# Assignment:
The answer consists solely of the listing's lines from the first through the line containing "rewrite Hmv in", each reproduced exactly.

# Given records:
(** Handling a frame that brings no volumes (every frame of a connection or of the resource) applies a status
    without any volume, although the observer remembers them; a server-side apply takes back what
    its owner leaves out, so the disk states of the replica vanish from its status. *)
Theorem frame_without_volumes_withdraws_them o ev l o' : ob_ResourceName ev <> "" -> ob_Volumes ev = [] ->
  (forall name res, known (GetResourceO name) (Ok res) -> lists_all (default ∅ (o_volCache o !! ob_ResourceName ev)) res) ->
  runs (handleObservation o ev) l o' ->
  (exists status, filter is_status l = [PatchStatusO (object_name (ob_ResourceName ev)) status] /\ st_Volumes status = []) /\
  default ∅ (o_volCache o' !! ob_ResourceName ev) = default ∅ (o_volCache o !! ob_ResourceName ev).
Proof.
  intros Hn Hv Hk H. pose proof (merged_volumes range_volumes range_peers o ev (ob_ResourceName ev) Hn) as Hm. rewrite decide_True, Hv in Hm by done. cbn [merge_volumes fst] in Hm.
  destruct (handle_runs o ev l o' Hn) as (pool & vols & HF & E & Ho'); [by rewrite Hm|done|].
  assert (ob_Volumes (merged o ev).2 = []) as Hmv.
  { unfold Observer.merged, mergeConnections, mergeVolumes, mergeResource. rewrite bool_decide_eq_false_2 by done.
    destruct (ob_Connections ev); cbn; rewrite bool_decide_eq_false_2 by done; rewrite Hv; cbn; by rewrite bool_decide_eq_false_2 by done. }
  rewrite Hmv in HF. apply Forall2_nil_inv_l in HF as ->. split; [|by rewrite Ho'].
  eexists. split; [exact E|]. done.
Qed.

# Reply:
(** Handling a frame that brings no volumes (every frame of a connection or of the resource) applies a status
    without any volume, although the observer remembers them; a server-side apply takes back what
    its owner leaves out, so the disk states of the replica vanish from its status. *)
Theorem frame_without_volumes_withdraws_them o ev l o' : ob_ResourceName ev <> "" -> ob_Volumes ev = [] ->
  (forall name res, known (GetResourceO name) (Ok res) -> lists_all (default ∅ (o_volCache o !! ob_ResourceName ev)) res) ->
  runs (handleObservation o ev) l o' ->
  (exists status, filter is_status l = [PatchStatusO (object_name (ob_ResourceName ev)) status] /\ st_Volumes status = []) /\
  default ∅ (o_volCache o' !! ob_ResourceName ev) = default ∅ (o_volCache o !! ob_ResourceName ev).
Proof.
  intros Hn Hv Hk H. pose proof (merged_volumes range_volumes range_peers o ev (ob_ResourceName ev) Hn) as Hm. rewrite decide_True, Hv in Hm by done. cbn [merge_volumes fst] in Hm.
  destruct (handle_runs o ev l o' Hn) as (pool & vols & HF & E & Ho'); [by rewrite Hm|done|].
  assert (ob_Volumes (merged o ev).2 = []) as Hmv.
  { unfold Observer.merged, mergeConnections, mergeVolumes, mergeResource. rewrite bool_decide_eq_false_2 by done.
    destruct (ob_Connections ev); cbn; rewrite bool_decide_eq_false_2 by done; rewrite Hv; cbn; by rewrite bool_decide_eq_false_2 by done. }
  rewrite Hmv in HF. apply Forall2_nil_inv_l in HF as ->. split; [|by rewrite Ho'].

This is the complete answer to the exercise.